Tuna “in its own juice”: what does it really mean?
Buying canned fish is a sustainable purchase decision. But what is the difference between canned fish “in oil” and “in its own juice”? Let’s explain.
There is hardly anything more sustainable than buying canned fish. In addition, of course, spot fresh eating. Ideally, the fish is caught when it is in season and is immediately preserved and packaged.
Canned fish usually floats in oil: tuna, sardines, anchovies, herring or mackerel. But what does it mean when you say “in your own juice”? For example, tuna meat contains almost no liquid. Therefore, a little water is always added to the cans. Containers must be hermetically sealed and sterilized to ensure a long shelf life. You can do this by heating the canned fish to over 100 degrees Celsius.
More flavor and less calories
“The fish was wiped dry without water,” says Sabine Hülsmann, a food expert at the Bavarian Consumer Advice Center. The statement “in its own juice” is equivalent to the statement “in water” or “soak”. . fewer calories than “tuna oil” to which sunflower oil or olive oil is added. Canned tuna loses its red color during production. However, valuable omega-3 fatty acids are not lost during preservation. They are also largely preserved during the preservation process. production process.

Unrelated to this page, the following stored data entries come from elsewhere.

(** ** State preparation (section 2 of the module) *)

Definition state_preparation (w : widths) : program unit :=
  (* 2.1 *)
  call (QuantumCircuit.h (range (P_START w) (E_START w))) ;;
  call (QuantumCircuit.barrier (Some "P_Infinite_Phases"%string)) ;;
  (* 2.2 *)
  call (QuantumCircuit.cx (P_START w) (E_START w)) ;;
  call (QuantumCircuit.cx (P_START w + 1) (E_START w + 1)) ;;
  call (QuantumCircuit.barrier (Some "E_Existence_Entanglement"%string)) ;;
  (* 2.3 *)
  call (QuantumCircuit.cx (E_START w) (R_START w)) ;;
  call (QuantumCircuit.cx (E_START w + 1) (R_START w + 1)) ;;
  call (QuantumCircuit.barrier (Some "R_Equaddle_Enforcement"%string)) ;;
  (* 2.4 *)
  call (QuantumCircuit.p (Float64.mul PHI Float64.pi) (R_START w)
          "R_Phi_Infinity_Fabric_0") ;;
  call (QuantumCircuit.p (Float64.mul PHI Float64.pi) (R_START w + 1)
          "R_Phi_Infinity_Fabric_1") ;;
  call (QuantumCircuit.crz MASS_CONSTANT (E_START w) (R_START w)
          "E_MC_Waveforms_Transfer") ;;
  call (QuantumCircuit.barrier (Some "Hyperdimensional_Energy_Layer"%string)).

(** ** Ternant proclamation (section 3 of the module) *)

(** [birth_proclamation_circuit(qc, entity_index)]; the circuit it is given
    and returns is the circuit the program runs on. *)
Definition birth_proclamation_circuit (w : widths) (entity_index : Z)
  : program unit :=
  (* 3.1 *)
  call (QuantumCircuit.x (V_START w + 1)) ;;
  index ← eval (Py.str entity_index);
  call (QuantumCircuit.barrier (Some ("V_TPP_Proclamation_" +:+ index))) ;;
  (* 3.2 *)
  call (QuantumCircuit.cx (E_START w) (V_START w)) ;;
  call (QuantumCircuit.cx (E_START w + 1) (V_START w + 1)) ;;
  (* 3.3 *)
  let angle_no_mead := Float64.div Float64.pi (Float64.sqrt (Float64.of_int 5)) in
  call (QuantumCircuit.rx angle_no_mead (V_START w) "V_Hyperdimensional_Rx") ;;
  call (QuantumCircuit.rz PNEUMATIC_DENSITY (V_START w + 1)
          "V_Pneumatic_Macro_Density") ;;
  call (QuantumCircuit.barrier None).

(** ** Trade or barter (section 4 of the module) *)

(** [apply_trade_barter(qc)]. *)
Definition apply_trade_barter (w : widths) : program unit :=
  call (QuantumCircuit.append_cswap (V_START w, R_START w, R_START w + 1)
          (Some "TPP_Trade_Barter_CSWAP"%string)) ;;
  call (QuantumCircuit.barrier (Some "R_Value_Exchange_Final"%string)).

(** ** The construction as a whole *)

(** How a run of module-level statements on a new circuit ends: it ran to
    its last statement, or a statement raised and the circuit is left as it
    was at that point, or the constructor itself raised and there is no
    circuit. *)
Inductive ending : Type :=
  | Completed (qc : QuantumCircuit.t)
  | Stopped (qc : QuantumCircuit.t) (e : exn)
  | NoCircuit (e : exn).

(** [qc = QuantumCircuit(TOTAL_QUBITS, name=...)] followed by statements. *)
Definition run (w : widths) (statements : program unit) : ending :=
  match QuantumCircuit.new (TOTAL_QUBITS w) "Equaddle_Nights_Landing_Final" with
  | Raise e => NoCircuit e
  | Ok qc =>
      match statements qc with
      | (qc', Ok _) => Completed qc'
      | (qc', Raise e) => Stopped qc' e
      end
  end.

(** The module from the creation of the circuit to
    [qc = birth_proclamation_circuit(qc, 1)]. *)
Definition through_proclamation (w : widths) : ending :=
  run w (state_preparation w ;; birth_proclamation_circuit w 1).

(** The module from the creation of the circuit to
    [qc = apply_trade_barter(qc)], where the construction ends.
    Measurement and simulation (section 5 of the module) come after it. *)
Definition Equaddle_Nights_Landing_Final (w : widths) : ending :=
  run w (state_preparation w ;; birth_proclamation_circuit w 1 ;;
         apply_trade_barter w).

(** The instructions the circuit holds when a run ends. *)
Definition built (r : ending) : list instruction :=
  match r with
  | Completed qc | Stopped qc _ => QuantumCircuit.data qc
  | NoCircuit _ => []
  end.

(** The composer of the specification: the operation sequence of the
    finished construction, or the exception that ended it. *)
Definition Composer (w : widths) : result (list instruction) :=
  match Equaddle_Nights_Landing_Final w with
  | Completed qc => Ok (QuantumCircuit.data qc)
  | Stopped _ e | NoCircuit e => Raise e
  end.

(** ** Observations on an operation sequence *)

(** The qubit indices of an instruction (a barrier names none). *)
Definition qubits (i : instruction) : list Z :=
  match i with
  | HGate q | XGate q => [q]
  | PhaseGate _ q _ | RXGate _ q _ | RZGate _ q _ => [q]
  | CXGate c t | CRZGate _ c t _ => [c; t]
  | CSwapGate c a b => [c; a; b]
  | Barrier _ => []
  end.

Definition index_in_range (n q : Z) : bool := (0 <=? q) && (q <? n).

Definition indices_in_range (n : Z) (ops : list instruction) : bool :=
  forallb (fun i => forallb (index_in_range n) (qubits i)) ops.

Definition is_barrier (i : instruction) : bool :=
  match i with Barrier _ => true | _ => false end.

Definition is_crz (i : instruction) : bool :=
  match i with CRZGate _ _ _ _ => true | _ => false end.

Definition barrier_count (ops : list instruction) : nat :=
  length (List.filter is_barrier ops).

Definition barrier_labels (ops : list instruction) : list (option string) :=
  omap (fun i => match i with Barrier l => Some l | _ => None end) ops.

Definition gates (ops : list instruction) : list instruction :=
  List.filter (fun i => negb (is_barrier i)) ops.

(** [segments_from cur ops] cuts [ops] at its barriers: the runs of gates
    each closed by a barrier, and the gates left after the last barrier.
    [cur] holds, in reverse, the gates of the run being read. *)
Fixpoint segments_from (cur ops : list instruction)
  : list (list instruction) * list instruction :=
  match ops with
  | [] => ([], rev cur)
  | Barrier _ :: ops' =>
      let '(segs, rest) := segments_from [] ops' in (rev cur :: segs, rest)
  | i :: ops' => segments_from (i :: cur) ops'
  end.

Definition segments (ops : list instruction)
  : list (list instruction) * list instruction := segments_from [] ops.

In addition: Canned fish “in its own juice” retains its flavor and the taste of the oil does not give them too much strength. If you want even more taste, you can let the fish cook in a jar. Canned fish is also economical during transport: they can be easily stacked and do not need to be stored in the refrigerator. This saves energy costs.

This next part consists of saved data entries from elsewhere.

(** The loop always exits from an index inside the roster; it has then
    seen only dead worms, one per attempt, at consecutive indices modulo the
    roster size, and unless the attempts ran out it stands on a live worm. *)
Lemma skipDead_exit (budget : nat) :
  forall nextIndex attempts,
    (nextIndex < n)%nat ->
    exists i a,
      skipDead roster budget nextIndex attempts = Some (i, a)
      /\ (attempts <= a <= attempts + budget)%nat
      /\ (forall k, (k < a - attempts)%nat ->
                    deadAt roster ((nextIndex + k) mod n))
      /\ i = ((nextIndex + (a - attempts)) mod n)%nat
      /\ ((a < attempts + budget)%nat -> liveAt roster i).
Proof.
  induction budget as [|b IH]; intros idx att Hidx.
  - destruct (nth_error roster idx) as [w|] eqn:Hw.
    2:{ apply nth_error_None in Hw. unfold n in Hidx. lia. }
    exists idx, att. simpl. rewrite Hw.
    replace (att - att)%nat with 0%nat by lia.
    rewrite (Nat.add_0_r idx), Nat.mod_small by exact Hidx.
    destruct (isDead w); (split; [reflexivity|]);
      (split; [lia|]); (split; [intros k Hk; lia|]);
      (split; [reflexivity|]); intros; lia.
  - destruct (nth_error roster idx) as [w|] eqn:Hw.
    2:{ apply nth_error_None in Hw. unfold n in Hidx. lia. }
    simpl. rewrite Hw. destruct (isDead w) eqn:Hd.
    + assert (Hidx' : ((idx + 1) mod n < n)%nat)
        by (apply Nat.mod_upper_bound; lia).
      destruct (IH ((idx + 1) mod n)%nat (S att) Hidx')
        as (i & a & Hrun & Hbnd & Hseen & Hi & Hlive).
      exists i, a. fold n. split; [exact Hrun|].
      split; [lia|]. split; [|split].
      * intros k Hk. destruct k as [|k].
        -- rewrite (Nat.add_0_r idx), Nat.mod_small by exact Hidx.
           exists w. split; assumption.
        -- replace (idx + S k)%nat with ((idx + 1) + k)%nat by lia.
           rewrite <- Nat.Div0.add_mod_idemp_l. apply Hseen. lia.
      * rewrite Hi, Nat.Div0.add_mod_idemp_l. f_equal. lia.
      * intros Ha. apply Hlive. lia.
    + exists idx, att.
      replace (att - att)%nat with 0%nat by lia.
      rewrite (Nat.add_0_r idx), Nat.mod_small by exact Hidx.
      split; [reflexivity|]. split; [lia|]. split; [intros k Hk; lia|].
      split; [reflexivity|]. intros _. exists w. split; assumption.
Qed.

(** Stepping [n] times from any start index passes every index. *)
Lemma cycle_covers (start j : nat) :
  (start < n)%nat -> (j < n)%nat ->
  exists k, (k < n)%nat /\ ((start + k) mod n = j)%nat.
Proof.
  intros Hs Hj. exists ((j + n - start) mod n)%nat. split.
  - apply Nat.mod_upper_bound. lia.
  - rewrite Nat.Div0.add_mod_idemp_r.
    replace (start + (j + n - start))%nat with (j + 1 * n)%nat by lia.
    rewrite Nat.Div0.mod_add. apply Nat.mod_small. exact Hj.
Qed.

(** What [nextTurn] does on a roster that is not empty: game over when all
    worms are dead, the turn of a live worm otherwise. *)
Lemma nextTurn_cases (rnd : R) (current : nat) :
  roster <> [] ->
  (nextTurn rnd roster current = Some GameOver
   /\ forall w, In w roster -> isDead w = true)
  \/ (exists i, nextTurn rnd roster current
                = Some (Advance i ((rnd * 2 - 1) * (5/10)) 30)
                /\ liveAt roster i).
Proof.
  intros Hne.
  assert (Hn : (0 < n)%nat).
  { unfold n. destruct roster; [congruence | simpl; lia]. }
  assert (Hstart : ((current + 1) mod n < n)%nat)
    by (apply Nat.mod_upper_bound; lia).
  destruct (skipDead_exit n _ 0%nat Hstart)
    as (i & a & Hrun & Hbnd & Hseen & Hi & Hlive).
  unfold nextTurn. fold n. rewrite Hrun.
  destruct (n <=? a)%nat eqn:Hcmp.
  - left. split; [reflexivity|].
    apply Nat.leb_le in Hcmp. intros w Hin.
    destruct (In_nth_error _ _ Hin) as [j Hj].
    assert (Hjn : (j < n)%nat).
    { unfold n. apply nth_error_Some. congruence. }
    destruct (cycle_covers _ j Hstart Hjn) as (k & Hk & Hkj).
    destruct (Hseen k ltac:(lia)) as (w' & Hw' & Hdead).
    rewrite Hkj, Hj in Hw'. congruence.
  - right. apply Nat.leb_gt in Hcmp. exists i. split; [reflexivity|].
    apply Hlive. lia.
Qed.

End TurnManager.

(** On an empty roster the loop test of [nextTurn] throws. *)
Example nextTurn_empty_roster (rnd : R) (current : nat) :
  nextTurn rnd [] current = None.
Proof.
  unfold nextTurn. simpl List.length.
  destruct ((current + 1) mod 0)%nat; reflexivity.
Qed.

(** From the first worm of the starting roster the turn passes to the
    second; from the last it wraps around to the first. *)
Example nextTurn_initial (rnd : R) :
  nextTurn rnd initialWorms 0 = Some (Advance 1 ((rnd * 2 - 1) * (5/10)) 30)
  /\ nextTurn rnd initialWorms 3 = Some (Advance 0 ((rnd * 2 - 1) * (5/10)) 30).
Proof. split; reflexivity. Qed.

(** C1. Turn skip correctness: for every (non-empty) roster, whatever the
    pattern of dead flags and whatever the current index, [nextTurn] hands
    the turn to a live worm whenever a live worm exists, and it reports
    game over if and only if no worm is alive. *)
Theorem C1_nextTurn_live_or_game_over :
  forall (rnd : R) (worms : list Worm) (current : nat),
    worms <> [] ->
    ((exists w, In w worms /\ isDead w = false) ->
     exists i wind,
       nextTurn rnd worms current = Some (Advance i wind 30)
       /\ liveAt worms i)
    /\ (nextTurn rnd worms current = Some GameOver
        <-> forall w, In w worms -> isDead w = true).
Proof.
  intros rnd worms current Hne.
  destruct (nextTurn_cases worms rnd current Hne)
    as [[Hover Hall] | (i & Hadv & Hlive)].
  - split.
    + intros (w & Hin & Hw). rewrite (Hall w Hin) in Hw. discriminate.
    + split; intros _; assumption.
  - split.
    + intros _. exists i, ((rnd * 2 - 1) * (5/10)). split; assumption.
    + split.
      * intros Hover. rewrite Hadv in Hover. discriminate.
      * intros Hall. destruct Hlive as (w & Hw & Halive).
        apply nth_error_In in Hw. rewrite (Hall w Hw) in Halive.
        discriminate.
Qed.

Lemma C1_nextTurn_live_or_game_over_witness :
  ((exists w, In w initialWorms /\ isDead w = false) ->
   exists i wind,
     nextTurn (1/2) initialWorms 0 = Some (Advance i wind 30)
     /\ liveAt initialWorms i)
  /\ (nextTurn (1/2) initialWorms 0 = Some GameOver
      <-> forall w, In w initialWorms -> isDead w = true).
Proof.
  apply (C1_nextTurn_live_or_game_over (1/2) initialWorms 0%nat).
  discriminate.
Defined.

(** C8, as the spec states it, fails: with both worms of team 1 at 0 HP and
    dead but team 2 alive, the next [nextTurn] does not end the match, it
    gives the turn to Fritz (index 1). *)
Lemma C8_team1_dead_counterexample :
  Forall (fun w => teamId w = 1%nat -> hp w = Fin 0 /\ isDead w = true)
    team1Down
  /\ nextTurn (1/2) team1Down 0
     = Some (Advance 1 ((1/2 * 2 - 1) * (5/10)) 30)
  /\ nextTurn (1/2) team1Down 0 <> Some GameOver.
Proof.
  split; [|split].
  - repeat constructor; simpl; intros; try discriminate; split; reflexivity.
  - reflexivity.
  - discriminate.
Qed.

(** C8, amended: from any (non-empty) roster state in which every worm of
    team 1 is dead, the next [nextTurn] moves the match to game over exactly
    when the worms of the other team are all dead too; while any worm is
    alive it hands the turn to a live worm instead. *)
Theorem C8_game_over_when_every_team_dead :
  forall (rnd : R) (worms : list Worm) (current : nat),
    worms <> [] ->
    (forall w, In w worms -> teamId w = 1%nat -> isDead w = true) ->
    (nextTurn rnd worms current = Some GameOver
     <-> forall w, In w worms -> teamId w <> 1%nat -> isDead w = true)
    /\ ((exists w, In w worms /\ isDead w = false) ->
        exists i wind,
          nextTurn rnd worms current = Some (Advance i wind 30)
          /\ liveAt worms i).
Proof.
  intros rnd worms current Hne Hteam1.
  destruct (nextTurn_cases worms rnd current Hne)
    as [[Hover Hall] | (i & Hadv & Hlive)].
  - split.
    + split; [intros _ w Hin _; apply Hall, Hin | intros _; exact Hover].
    + intros (w & Hin & Hw). rewrite (Hall w Hin) in Hw. discriminate.
  - split.
    + split.
      * intros Hover. rewrite Hadv in Hover. discriminate.
      * intros Hothers. destruct Hlive as (w & Hw & Halive).
        apply nth_error_In in Hw.
        destruct (Nat.eq_dec (teamId w) 1) as [Ht | Ht].
        -- rewrite (Hteam1 w Hw Ht) in Halive. discriminate.
        -- rewrite (Hothers w Hw Ht) in Halive. discriminate.
    + intros _. exists i, ((rnd * 2 - 1) * (5/10)). split; assumption.
Qed.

See seals and certificates
Of course, canned fish is not always canned fish. When buying, you should look for the small blue fish logo on the Marine Stewardship Council (MSC). MSC-certified fishing is only allowed to catch fish that do not affect the fish population. In addition, they must use environmentally friendly fishing methods. Edible fish from aquaculture is covered by an ASC certificate, which ensures that the fish is reared responsibly. ASC stands for Aquaculture Stewardship Council.